(Dataset entries)
* * * * * * *
(** C32: A notification to a broker that accepts it: when the address can be parsed and
    dialled, every byte gets through, and the broker grants every step of the handshake
    (offering PLAIN, and numbers that fit their fields and leave room for a body), the
    opening of the channel, the declaration of the exchange and the close, then
    [PostAppUpdated] returns, and the broker has received the encoding of exactly these
    frames: the handshake with the settled numbers, the opening of channel 1, the
    declaration, the message with the JSON of this app and user, the close, and one
    heartbeat for every idle tick that passes while a call waits for its answer (ticks
    between two frames of the client itself are not covered; a table is written in the
    order its entries are listed).  The connection is closed and its heartbeater ended,
    and nothing but the broker's state has changed.  When the handshake fails the
    connection is not closed; that case is not part of this. *)
Theorem notification_on_the_wire (S : Services) url_Parse tls_Client u g k appID userID
    (w : @World (with_amqp url_Parse tls_Client S)) :
  ParseURI url_Parse ("amqp://" +:+ getenv w "RABBITMQ_HOST" +:+ ":" +:+ getenv w "RABBITMQ_PORT") = Ok u →
  Scheme u = "amqp" → greets g → fair g →
  b_dialer (w_mq w) (JoinHostPort (Host u) (FormatInt (Port u))) =
    Ok (newConnection (mkWire "" None []) (notification_answers k g)) →
  ∃ c b, @PostAppUpdated (with_amqp url_Parse tls_Client S) appID userID w =
      (Ret tt, @set_mq (with_amqp url_Parse tls_Client S) (mkBroker (b_dialer (w_mq w)) (Some c) (Some 0)) w) ∧
    encode_all (notification_frames u g k appID userID) = Ok b ∧ sent c = b ∧ over c.
Proof.
  intros Hu Hsch Hg Hf Hd.
  destruct (notification_calls url_Parse tls_Client _ _ u g k appID userID Hu Hsch Hg Hf Hd)
    as (c1 & c2 & c3 & c4 & c5 & b & Hb & Hdial & Hch & Hdecl & Hpub & Hclose & Hsent & Hover).
  exists c5, b. split; [|done].
  rewrite -Hclose. by eapply (@PostAppUpdated_run (with_amqp url_Parse tls_Client S));
    [apply Hdial|apply Hch|apply Hdecl|apply Hpub].
Qed.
* * * * * * *
- YOUR OBJECTIVE
Give back the lines of the data exactly as they are written, from the first line through the line containing "opening of the".

- ANSWER BELOW
(** C32: A notification to a broker that accepts it: when the address can be parsed and
    dialled, every byte gets through, and the broker grants every step of the handshake
    (offering PLAIN, and numbers that fit their fields and leave room for a body), the
    opening of the channel, the declaration of the exchange and the close, then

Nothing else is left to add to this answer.